The re-organisation yielded fruit during the Border Campaign which was launched on 12 December 1956. In the Irish general election of 1957 Sinn Féin fielded 19 abstentionist candidates and won four seats and 6.5% of the popular vote. The introduction of internment and the establishment of military tribunals hindered the IRA campaign and it was called off in 1962. In the 1961 General Election the party won no seats and its vote dropped to 3.2%.
Tomas MacGiolla was elected president in 1962. His presidency marked a significant shift towards the left. The Wolfe Tone Directories were set up to encourage debate about policy. The directory attracted many left wing thinkers and people associated with the Communist Party of Ireland such as Roy Johnston. In his analysis, the primary obstacle to Irish unity was the continuing division between the Protestant and Catholic working classes. This they attributed to the 'divide and rule' policies of capitalism, whose interests a divided working class served. Military activity was seen as counterproductive since its effect was to further entrench the sectarian divisions. If the working classes could be united in class struggle to overthrow their common rulers, it was believed that a 32-county socialist republic would be the inevitable outcome.
The party became involved in the Dublin Housing Action Committee, protests against ground-rent landlordism, and the co-operative movement. In one case Joe Clarke, a veteran of the Easter Rising, was ejected from a function commemorating the Rising, as he had interrupted (now President of Ireland) de Valera's speech with criticisms over Fianna Fáil's poor provision of housing. Sinn Féin, which ran under the label "Republican Clubs" in the North, became involved with the Northern Ireland Civil Rights Association, although it never controlled it as some unionists believed.
However abstentionism was also a dominant feature of debate. Although Sinn Féin had taken seats at council level since the 1950s, many people in the party were becoming in favour of abandoning it while a significant number were still opposed to taking seats in "partitionist parliaments". Matters were not helped by a report from the Garland Commission, a committee led by Sean Garland to investigate and caucus opinion about abstentionism, which favoured ending the policy. Many were concerned about the downplaying of the role of the IRA. Opponents of the move would galvanise around Sean MacStiofain, Seamus Twomey and Ruairí Ó Brádaigh.
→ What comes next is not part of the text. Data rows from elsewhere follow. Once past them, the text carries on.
Lemma output_model_assigned_last_witness :
  exists t,
    trace (mlpackMain run_three_passes) = t ++ [EvSetOutputModel] /\
    Forall (fun e => is_output_model e = false) t.
Proof.
  destruct (output_model_assigned_last run_three_passes)
    as (_ & _ & Hlast).
  apply (Hlast locals_three_passes); reflexivity.
Defined.

Lemma test_set_loaded_under_training_info_witness :
  load_infos (trace (mlpackMain run_train_and_test)) =
  [("training"%string, DatasetInfo_default);
   ("test"%string, [categorical 2])].
Proof.
  exact (proj2 (test_set_loaded_under_training_info run_train_and_test
                  (file := four_points_file) (testFile := four_points_file)
                  (l := locals_one_pass) eq_refl eq_refl eq_refl)).
Defined.

Lemma classifications_of_a_run_witness :
  filter is_classify (trace (mlpackMain run_train_and_test)) =
    [EvClassify true; EvClassify true] /\
  exists predicted correct,
    Classify (model locals_one_pass) (trainingSet locals_one_pass) =
      Some predicted /\
    count_correct (labelsRow locals_one_pass) predicted = ret correct /\
    In (EvInfoCorrect "training set" correct
          (n_elem (labelsRow locals_one_pass))
          (percent_correct correct (n_elem (labelsRow locals_one_pass))))
       (trace (training_error run_train_and_test locals_one_pass)).
Proof.
  destruct (classifications_of_a_run run_train_and_test
              (l := locals_one_pass) eq_refl)
    as (_ & Hcalls & (_ & Hfirst) & _).
  split; [exact Hcalls |]. apply Hfirst. discriminate.
Defined.

Lemma negative_pass_count_witness :
  requested_passes run_minus_one_pass = 2 ^ 64 + -1 /\
  effective_batchTraining run_minus_one_pass = false.
Proof.
  assert (Hint : is_int (-1)) by (unfold is_int; lia).
  assert (Hneg : -1 < 0) by lia.
  destruct (negative_pass_count run_minus_one_pass (n := -1)
              eq_refl Hint Hneg) as (Hcast & Hstream & _).
  split; assumption.
Defined.
(** The same edge with a face normal [c] times as long. *)
Definition scale_Normal (c : Q) (s : CUpwScalar) : CUpwScalar :=
  mkUpw (nDim s) (nVar s) (map (Qmult c) (Normal s)) (V_i s) (V_j s)
        (ScalarVar_i s) (ScalarVar_j s) (GridVel_i s) (GridVel_j s)
        (Density_i s) (Density_j s)
        (a0 s) (a1 s) (Flux s) (Jacobian_i s) (Jacobian_j s)
        (implicit s) (incompressible s) (dynamic_grid s).

(** A derived class that computes the flux of its first variable and no
    Jacobian, as a model may when [implicit] is false; it registers no
    extra input. *)
Definition FluxOnly_FinishResidualCalc (config : CConfig) : M unit :=
  c0 <- gets a0 ;;
  c1 <- gets a1 ;;
  si <- read ScalarVar_i 0 ;;
  sj <- read ScalarVar_j 0 ;;
  F <- gets Flux ;;
  F' <- lift (store F 0 (Some (c0 * si + c1 * sj))) ;;
  modify (set_Flux F').

Definition FluxOnly : ScalarModel :=
  {| ExtraADPreaccIn := ret tt;
     FinishResidualCalc := FluxOnly_FinishResidualCalc |}.

(** ** Construction and destruction on the free store *)

(** The constructor and the destructor are about storage, so they are also
    modelled one level down, where a buffer is a block of the free store
    and the object holds pointers.  Addresses are never reused: a released
    block stays in the store as [None], so that releasing it again, or
    reading through a dangling pointer, is the failed run it is in C++. *)
Inductive pointer : Type :=
  | nullptr
  | addr (a : nat).

Inductive block : Type :=
  | su2double_array (cells : list slot)
  | pointer_array (cells : list (option pointer)).

Definition store_t : Type := list (option block).

Definition St (A : Type) : Type := store_t -> option (A * store_t).

Definition st_ret {A} (x : A) : St A := fun h => Some (x, h).

Definition st_bind {A B} (m : St A) (k : A -> St B) : St B :=
  fun h => match m h with
           | None => None
           | Some (x, h1) => k x h1
           end.

Declare Scope store_scope.
Delimit Scope store_scope with store.
Notation "x <- m ;; k" := (st_bind m (fun x => k))
  (at level 61, m at next level, right associativity) : store_scope.
Notation "m ;; k" := (st_bind m (fun _ => k))
  (at level 61, right associativity) : store_scope.

(** [new T[n]]: a fresh block after all the others. *)
Definition new_block (b : block) : St pointer :=
  fun h => Some (addr (length h), h ++ [Some b]).

(** [new su2double[n]] and [new su2double*[n]]; the pointers of the latter
    are indeterminate until assigned. *)
Definition new_su2double_array (default_init : slot) (n : nat) : St pointer :=
  new_block (su2double_array (new_su2double default_init n)).

Definition new_pointer_array (n : nat) : St pointer :=
  new_block (pointer_array (repeat None n)).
There were parallel splits in the republican movement in the period 1969 to 1970; one in December 1969 in the IRA, and the other in Sinn Féin in January 1970.
The stated reason for the split in the IRA was ‘partition parliaments’, however, the division was the product of discussions throughout the 1960s over the merits of political involvement as opposed to a purely military strategy. The political strategy of the leadership was to seek to unite the Protestant and Catholic working classes in class struggle against capitalism: it saw the sectarian troubles as fomented to divide and rule the working class. The split, when it finally did come, arose over the playing down of the role of the IRA and its inability to adequately defend the nationalist population in Northern Ireland in the violent beginning to the Troubles. One section of the Army Council wanted to go down a purely political (Marxist) road, and abandon armed struggle. Some writers allege that "IRA" had been dabbed on walls over the north and was used to disparage the IRA, by writing beside it, "I Ran Away". Those in favour of a purely military strategy accused the leadership of rigging both the Army Convention, held in December at Knockvicar House in Boyle, County Roscommon, and the vote on abandoning the policy of abstentionism and defence of nationalist areas.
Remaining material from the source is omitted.